Derek Ting wrote, directed and stars in Agent Revelation, a science-fiction film about finding yourself in a world that has never provided easy answers to who you are. It’s the sort of micro-budget science fiction that relies on a handful of sets, a few genre faces and a lot of elbow grease to even exist.
Ting’s script is fine, and his vision for a sci-fi world mixes a number of staple concepts (ancient aliens, possession, subterranean tunnels, the Illuminati, superpowers) in a creative way, but what makes Agent Revelation a worthwhile watch is just how much fun it is to see how far a small production manages to take such an expansive vision. There are many more expensive films with a lot less gumption.

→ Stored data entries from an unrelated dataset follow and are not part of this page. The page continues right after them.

(** * Channels of the update-management catalog (pkg/api/channels.go)

    A shallow embedding of the channel operations of the API type:
    [AddChannel], [UpdateChannel], [DeleteChannel], [GetChannel],
    [getSpecificChannels], [GetChannels], [validatePackage] and
    [channelsQuery], over an explicit model of the relational store they
    talk to.

    The store is a record of tables (lists of rows).  Every call the Go
    code makes on [api.dbR] is one atomic statement; its outcome depends
    on an [Oracle] that says, per call site, whether the store reports an
    error and what concurrent writers did to the tables just before the
    statement ran.  Each operation returns its Go result together with
    the final tables and the list of store calls it made. *)

From Stdlib Require Import ZArith NArith String.
From stdpp Require Import base decidable option list strings sorting.

(** ** Errors and results *)

(** The error values the channel code returns or lets through.
    [ErrInvalidPackage] and [ErrBlacklistedChannel] are declared in
    channels.go; [ErrInvalidArch], [ErrArchMismatch] and
    [ErrNoRowsAffected] are package-level values declared elsewhere in
    package api; [ErrNotFound] is what the query library returns from
    QueryStruct when the statement yields no row; [ErrStore] stands for
    any other failure the store reports (connection, constraint, ...). *)
Inductive error : Type :=
  | ErrInvalidPackage
  | ErrBlacklistedChannel
  | ErrInvalidArch
  | ErrArchMismatch
  | ErrNoRowsAffected
  | ErrNotFound
  | ErrStore (msg : string).

#[global] Instance error_eq_dec : EqDecision error.
Proof. solve_decision. Defined.

(** A Go pair [(v, err)] in which exactly one side is set. *)
Inductive result (A : Type) : Type :=
  | Ok (a : A)
  | Err (e : error).
Arguments Ok {A} a.
Arguments Err {A} e.

(** dat.NullString: the string and the flag that says it is not NULL. *)
Record NullString : Type := mkNullString {
  NullString_String : string;
  NullString_Valid : bool
}.

(** The driver value of a NullString: NULL unless [Valid]. *)
Definition NullString_Value (s : NullString) : option string :=
  if NullString_Valid s then Some (NullString_String s) else None.

(** Scanning a nullable column back into a NullString. *)
Definition NullString_Scan (v : option string) : NullString :=
  match v with
  | Some s => mkNullString s true
  | None => mkNullString EmptyString false
  end.

(** time.Time, as a number of ticks. *)
Definition Time : Type := Z.

(** The store calls of channels.go, one constructor per call site kind. *)
Inductive StoreCall : Type :=
  | SelectChannel      (* GetChannel: channelsQuery ... QueryStruct *)
  | SelectChannels     (* getSpecificChannels, GetChannels: QueryStructs *)
  | SelectPackage      (* GetPackage, reached through validatePackage *)
  | InsertChannel      (* AddChannel: InsertInto("channel") *)
  | UpdateChannelRow   (* UpdateChannel: Update("channel") ... Exec *)
  | DeleteChannelRow   (* DeleteChannel: DeleteFrom("channel") ... Exec *)
  | InsertActivity.    (* newChannelActivityEntry *)

#[global] Instance StoreCall_eq_dec : EqDecision StoreCall.
Proof. solve_decision. Defined.

Section Channels.

(** The architecture type and its validity test are declared in another
    file of package api; the channel code only compares architectures
    and calls [IsValid]. *)
Context {Arch : Type} `{!EqDecision Arch}.
Variable IsValid : Arch -> bool.

(** Activity class and severity constants used by [UpdateChannel]. *)
Variable activityChannelPackageUpdated : Z.
Variable activityInfo : Z.

(** validatePaginationParams is declared in another file of package api. *)
Variable validatePaginationParams : N -> N -> N * N.

(** ** Data model *)

(** Modelled from the spec: the Package struct is declared in another
    file; these are the identifier, owning application, architecture,
    version and channels blacklist the spec lists and channels.go reads. *)
Record Package : Type := mkPackage {
  Package_ID : string;
  Package_ApplicationID : string;
  Package_Arch : Arch;
  Package_Version : string;
  Package_ChannelsBlacklist : list string
}.

(** The Channel struct of channels.go. *)
Record Channel : Type := mkChannel {
  Channel_ID : string;
  Channel_Name : string;
  Channel_Color : string;
  Channel_CreatedTs : Time;
  Channel_ApplicationID : string;
  Channel_PackageID : NullString;
  Channel_Package : option Package;
  Channel_Arch : Arch
}.

(** A row of table "channel": the columns named by the struct's db tags,
    without "package", which [channelsQuery] computes. *)
Record ChannelRow : Type := mkChannelRow {
  row_id : string;
  row_name : string;
  row_color : string;
  row_created_ts : Time;
  row_application_id : string;
  row_package_id : option string;
  row_arch : Arch
}.

(** Modelled from the spec: the activity record
    {type, severity, subject(version/app), channel, timestamp}. *)
Record Activity : Type := mkActivity {
  Activity_Class : Z;
  Activity_Severity : Z;
  Activity_Version : string;
  Activity_ApplicationID : string;
  Activity_ChannelID : string;
  Activity_CreatedTs : Time
}.

(** The tables the channel code reads and writes. *)
Record DB : Type := mkDB {
  tbl_channel : list ChannelRow;
  tbl_package : list Package;
  tbl_activity : list Activity
}.

(** What the store decides on its own at each call: an error to report
    instead of running the statement, the effect of concurrent writers
    just before the statement, and the defaults of an inserted row. *)
Record Oracle : Type := mkOracle {
  fault : StoreCall -> option error;
  interfere : StoreCall -> DB -> DB;
  gen_id : string;
  gen_ts : Time
}.

(** ** The store monad *)

Definition Store (A : Type) : Type := DB -> A * DB * list StoreCall.

Definition ret {A} (a : A) : Store A := fun d => (a, d, []).

Definition bind {A B} (m : Store A) (k : A -> Store B) : Store B :=
  fun d =>
    let '(a, d1, l1) := m d in
    let '(b, d2, l2) := k a d1 in
    (b, d2, l1 ++ l2).

Notation "x <- m ;; k" := (bind m (fun x => k))
  (at level 100, m at next level, right associativity).

(** One statement sent to the store at call site [c]. *)
Definition exec {A} (o : Oracle) (c : StoreCall) (stmt : DB -> A * DB)
  : Store (result A) :=
  fun d =>
    let d0 := interfere o c d in
    match fault o c with
    | Some e => (Err e, d0, [c])
    | None => let '(a, d1) := stmt d0 in (Ok a, d1, [c])
    end.

(** QueryStruct: the first row of the statement's answer. *)
Definition QueryStruct {A} (rows : result (list A)) : result A :=
  match rows with
  | Err e => Err e
  | Ok [] => Err ErrNotFound
  | Ok (r :: _) => Ok r
  end.

(** ** Packages *)

(** Modelled from the spec: packagesQuery is declared in another file;
    it answers the package rows that satisfy the condition added to it. *)
Definition packagesQuery (P : Package -> Prop) `{!forall p, Decision (P p)}
  (d : DB) : list Package :=
  filter P (tbl_package d).
(** ** enforce_types *)

Lemma check_types_cons sig name value rest :
  utils.check_types sig ((name, value) :: rest) =
  match typing.declared sig name with
  | Some expected_type =>
      if negb (isinstance value expected_type) then
        Raise (TypeError (u "Argument " ++ name ++ u " must be of type "
                          ++ annotation_str expected_type))
      else utils.check_types sig rest
  | None => utils.check_types sig rest
  end.
Proof.
  unfold typing.declared. simpl.
  destruct (List.find (fun e => text_eqb (fst e) name) sig) as [[n t] |]; reflexivity.
Qed.

(** One argument passes when it is an instance of its annotation, if
    its parameter has one, and the arguments after it pass. *)
Lemma check_types_step sig name value rest :
  utils.check_types sig ((name, value) :: rest) = Ok tt <->
  (forall expected_type,
     typing.declared sig name = Some expected_type ->
     isinstance value expected_type = true) /\
  utils.check_types sig rest = Ok tt.
Proof.
  rewrite check_types_cons.
  destruct (typing.declared sig name) as [t |].
  - destruct (isinstance value t) eqn:Hi; simpl.
    + split; [intros H; split; [intros t' [= <-]; exact Hi | exact H] | tauto].
    + split; [discriminate |]. intros [H _].
      specialize (H t eq_refl). congruence.
  - split; [intros H; split; [discriminate | exact H] | tauto].
Qed.

(** X4. The pass over the bound arguments succeeds exactly when every
    argument whose parameter has an annotation is an instance of it. *)
Theorem check_types_all_instances sig bound :
  utils.check_types sig bound = Ok tt <->
  forall name value expected_type,
    In (name, value) bound ->
    typing.declared sig name = Some expected_type ->
    isinstance value expected_type = true.
Proof.
  induction bound as [| [name value] rest IH].
  - simpl. split; [intros _ ? ? ? [] | reflexivity].
  - rewrite check_types_step, IH. split.
    + intros [Hhere Hrest] n v t [Heq | Hin] Hd.
      * injection Heq as <- <-. apply Hhere. exact Hd.
      * eapply Hrest; eassumption.
    + intros H. split.
      * intros t Hd. apply (H name value t); [left; reflexivity | exact Hd].
      * intros n v t Hin. apply H. right. exact Hin.
Qed.

(** X5. The error names the first argument, in the order of the
    signature, that is not an instance of its annotation. *)
Theorem check_types_first_offender sig before name value expected_type after :
  utils.check_types sig before = Ok tt ->
  typing.declared sig name = Some expected_type ->
  isinstance value expected_type = false ->
  utils.check_types sig (before ++ (name, value) :: after)
  = Raise (TypeError (u "Argument " ++ name ++ u " must be of type "
                      ++ annotation_str expected_type)).
Proof.
  intros Hbefore Hd Hno. induction before as [| [n v] rest IH].
  - simpl app. rewrite check_types_cons, Hd, Hno. reflexivity.
  - simpl app. rewrite check_types_cons in *.
    destruct (typing.declared sig n) as [t |]; [| apply IH; exact Hbefore].
    destruct (isinstance v t); [| discriminate]. apply IH. exact Hbefore.
Qed.

Lemma check_types_first_offender_witness :
  utils.check_types client.signature
    ([(u "image_path", VStr (u "photo.jpg")); (u "image_base64", VStr [])]
     ++ (u "image_url", VNone) :: [(u "max_pixels", VStr (u "many"))])
  = Raise (TypeError (u "Argument " ++ u "image_url" ++ u " must be of type "
                      ++ annotation_str T_str)).
Proof.
  apply (check_types_first_offender client.signature
           [(u "image_path", VStr (u "photo.jpg")); (u "image_base64", VStr [])]
           (u "image_url") VNone T_str [(u "max_pixels", VStr (u "many"))]); reflexivity.
Defined.

Lemma check_types_raises_type_error sig bound e :
  utils.check_types sig bound = Raise e -> exists message, e = TypeError message.
Proof.
  induction bound as [| [name value] rest IH]; [discriminate |].
  rewrite check_types_cons.
  destruct (typing.declared sig name) as [t |]; [| exact IH].
  destruct (isinstance value t); simpl; [exact IH |].
  intros H. injection H as <-. eauto.
Qed.

(** ** The type gate of remove_background *)

(** The eleven arguments, each against its declared type. *)
Lemma well_typed_instances a :
  call.well_typed a <->
  isinstance (client.image_path a) T_str = true /\
  isinstance (client.image_base64 a) T_str = true /\
  isinstance (client.image_url a) T_str = true /\
  isinstance (client.max_pixels a) T_int = true /\
  isinstance (client.background_color a) T_Union_str_None = true /\
  isinstance (client.result_crop_to_foreground a) T_bool = true /\
  isinstance (client.result_margin a) T_str = true /\
  isinstance (client.result_target_size a) T_Union_str_None = true /\
  isinstance (client.result_vertical_alignment a) T_str = true /\
  isinstance (client.output_format a) T_str = true /\
  isinstance (client.output_jpeg_quality a) T_int = true.
Proof.
  unfold call.well_typed, client.bind. rewrite !check_types_step. split.
  - intros (H1 & H2 & H3 & H4 & H5 & H6 & H7 & H8 & H9 & H10 & H11 & _).
    repeat split;
      [apply H1 | apply H2 | apply H3 | apply H4 | apply H5 | apply H6
       | apply H7 | apply H8 | apply H9 | apply H10 | apply H11]; reflexivity.
  - intros (H1 & H2 & H3 & H4 & H5 & H6 & H7 & H8 & H9 & H10 & H11).
    repeat split;
      try (intros t Hd; vm_compute in Hd; injection Hd as <-; assumption).
Qed.

(** X6. A call runs its body exactly when each argument is an instance
    of its declared type ([bool] counts as [int], [None] only where the
    type is optional); otherwise it raises [TypeError] and nothing else
    happens: no validation, no file opened, no request. *)
Theorem ill_typed_call_raises_type_error fr self a w :
  (call.well_typed a ->
   client.remove_background fr self a w = client.remove_background_body fr self a w)
  /\
  (~ (isinstance (client.image_path a) T_str = true /\
      isinstance (client.image_base64 a) T_str = true /\
      isinstance (client.image_url a) T_str = true /\
      isinstance (client.max_pixels a) T_int = true /\
      isinstance (client.background_color a) T_Union_str_None = true /\
      isinstance (client.result_crop_to_foreground a) T_bool = true /\
      isinstance (client.result_margin a) T_str = true /\
      isinstance (client.result_target_size a) T_Union_str_None = true /\
      isinstance (client.result_vertical_alignment a) T_str = true /\
      isinstance (client.output_format a) T_str = true /\
      isinstance (client.output_jpeg_quality a) T_int = true) ->
   exists message,
     client.remove_background fr self a w = (Raise (TypeError message), w)).
Proof.
  unfold client.remove_background, utils.enforce_types. split.
  - intros T. rewrite bind_lift. unfold call.well_typed in T. rewrite T. reflexivity.
  - intros Hno. rewrite <- well_typed_instances in Hno. unfold call.well_typed in Hno.
    rewrite bind_lift.
    destruct (utils.check_types client.signature (client.bind a)) as [[] | e] eqn:H.
    + contradiction.
    + apply check_types_raises_type_error in H as (message & ->). eauto.
Qed.

Lemma ill_typed_call_raises_type_error_witness :
  exists message,
    client.remove_background example.no_floats example.me example.text_pixels
      (example.world 200 "ok")
    = (Raise (TypeError message), example.world 200 "ok").
Proof.
  apply (proj2 (ill_typed_call_raises_type_error example.no_floats example.me
                  example.text_pixels (example.world 200 "ok"))).
  intros (_ & _ & _ & H & _). discriminate H.
Defined.

(** ** Which errors validation raises *)

Lemma param_exists_raises names params e :
  utils.param_exists names params = Raise e -> exists message, e = ValueError message.
Proof.
  unfold utils.param_exists. destruct (negb (any params)); [| discriminate].
  intros H. injection H as <-. eauto.
Qed.

Lemma validate_param_list_raises fr name param items e :
  utils.validate_param fr name param (utils.List items) = Raise e ->
  exists message, e = ValueError message.
Proof.
  unfold utils.validate_param. destruct (negb (contains items param)); [| discriminate].
  intros H. injection H as <-. eauto.
Qed.

Lemma validate_param_int_raises fr name param lo hi e :
  isinstance param T_int = true ->
  utils.validate_param fr name param (utils.Tuple [VInt lo; VInt hi]) = Raise e ->
  exists message, e = ValueError message.
Proof.
  intros T. unfold utils.validate_param.
  destruct param as [| b | n | f | s]; try discriminate T; simpl.
  - destruct b; simpl; [| discriminate].
    destruct (lo <=? 1)%Z; simpl; [destruct (1 <=? hi)%Z; simpl |];
      try discriminate; intros H; injection H as <-; eauto.
  - destruct (n =? 0)%Z; simpl; [discriminate |].
    destruct (lo <=? n)%Z; simpl; [destruct (n <=? hi)%Z; simpl |];
      try discriminate; intros H; injection H as <-; eauto.
Qed.
(** With no category the text still ends in "item", so it is never
    empty and the last fallback is not taken. *)
Lemma label_without_category (item : WardrobeItem) :
  truthy (name item) = false -> truthy (category item) = false ->
  label item = trim (field_or (color item) (lit "") ++ lit " item").
Proof.
  intros Hn Hk. rewrite label_unnamed by exact Hn.
  assert (field_or (category item) (lit "item") = lit "item") as ->.
  { unfold field_or, or_else. destruct (category item) as [k|]; [|reflexivity].
    simpl in Hk. by rewrite Hk. }
  apply or_else_nonempty.
  set (c := field_or (color item) (lit "")).
  assert (exists p, c ++ lit " item" = p ++ [109]) as [p Hp].
  { exists (c ++ lit " ite"). rewrite <- app_assoc. reflexivity. }
  unfold trim, trimEnd.
  destruct (trimStart (c ++ lit " item")) as [|d r] eqn:E.
  - exfalso. rewrite Hp, trimStart_snoc in E by reflexivity.
    by destruct (trimStart p).
  - assert (exists q, d :: r = q ++ [109]) as [q Hq].
    { rewrite <- E, Hp, trimStart_snoc by reflexivity. eauto. }
    rewrite Hq, rev_app_distr. simpl.
    by destruct (rev (rev q)).
Qed.

(** C1 as the source has it: a non-empty name is the label; otherwise
    the label is the trimmed text "{color} {category}", an absent color
    read as the empty string and an absent category as "item", and only
    an empty text gives "Item".  So a null name with color "blue" and
    category "shirt" gives "blue shirt", and an item with none of the
    three fields gives "item". *)
Theorem label_fallback_chain :
  (forall item n, name item = Some n -> nonempty n = true -> label item = n)
  /\ (forall item, truthy (name item) = false ->
        label item =
          or_else (trim (field_or (color item) (lit "") ++ lit " "
                         ++ field_or (category item) (lit "item")))
                  (lit "Item"))
  /\ (forall item, truthy (name item) = false ->
        truthy (category item) = false ->
        label item = trim (field_or (color item) (lit "") ++ lit " item"))
  /\ label (bare None (Some (lit "blue")) (Some (lit "shirt"))) = lit "blue shirt"
  /\ label (bare None None None) = lit "item".
Proof.
  split; [exact label_named|].
  split; [exact label_unnamed|].
  split; [exact label_without_category|].
  split; vm_compute; reflexivity.
Qed.
(** * Yielding work gang and CMS lock verifier (HotSpot, jdk6)

    A shallow embedding of
    - [hotspot/src/share/vm/gc_implementation/concurrentMarkSweep/cmsLockVerifier.cpp]
    - [hotspot/src/share/vm/utilities/yieldingWorkgroup.hpp]
    together with the properties stated about them.

    Fallible code lives in the [Outcome] monad: a computation either returns a
    value or halts the VM with the message of the assertion that failed. *)

From Stdlib Require Import ZArith NArith Bool Ascii String List Lia.
From stdpp Require Import base option list gmap.

Local Open Scope string_scope.
Local Open Scope Z_scope.

(** ** Halting computations *)

Inductive Outcome (A : Type) : Type :=
| Returns (a : A)
| Fatal (msg : string).

Arguments Returns {A} a.
Arguments Fatal {A} msg.

Definition bind {A B : Type} (c : Outcome A) (k : A -> Outcome B) : Outcome B :=
  match c with
  | Returns a => k a
  | Fatal msg => Fatal msg
  end.

#[global] Instance Outcome_ret : MRet Outcome := fun A a => Returns a.
#[global] Instance Outcome_bind : MBind Outcome := fun A B k c => bind c k.

Definition passes {A : Type} (c : Outcome A) : Prop := exists a, c = Returns a.
Definition halts {A : Type} (c : Outcome A) : Prop := exists msg, c = Fatal msg.

(** Modelled from the spec: the macros [assert], [guarantee] and
    [ShouldNotReachHere] of utilities/debug.hpp are not among the sources.
    The spec has a violated assertion halt the process at once; the model is
    the debug build, in which [assert] is compiled in. *)
Definition assert (p : bool) (msg : string) : Outcome unit :=
  if p then Returns tt else Fatal msg.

Ting stars as Jim Yung, recruited into an underground fighting force against the evil Kinnians. Leading this band of troops is Alastair (Michael Dorn). Dorn made his name through voice-work and Star Trek: The Next Generation. He is always a welcome face, and voice. His role here is largely expositional, training Jim to fight the Kinnians who harness life-force (mana) from the human race.
Jim has to learn to accept himself and harness his positive vibes to defeat them. He also learns physical combat in a series of “training sequences” structured like video-game tutorial levels and set in what seems to be a laser tag course. Y’know, again: This is a movie earnestly pretending to be something larger but embracing the reality of its smaller budget. So what if the action sets look dopey? That’s part of the fun.
There are a lot of other characters. A lot. They generally dress in military fatigues but never look stern or military-like. Some of them are undercover Kinnians while others are helping Jim fight the good fight. Most of them survive for the sequel set up at the end of the movie.
Agent Revelation is actually a sequel itself — to Ting’s original film, Agent, although knowledge of the first isn’t necessary to understand Revelation. The first film is available to view for free on YouTube
Slagging on Agent Revelation would be pretty easy if the goal was to depict action sci-fi as just one thing, but frankly movies like Agent Revelation are always a treat. I don’t know much about Ting or his goals for the franchise, but it’s neat that he made a movie like this for himself to star in and filled it with every idea he could possibly attempt with the budget he had.
Dorn gives it a gravitas, but even without him the movie is a lot of fast-paced, gonzo science-fiction fun. There are a few character-based twists and turns that I didn’t see coming (and a few that are obvious from the get-go). At just over an hour, Agent Revelation feels most like the result of someone setting out to make their own action series and rising to the challenge. Low budget, big heart and a lot of fun.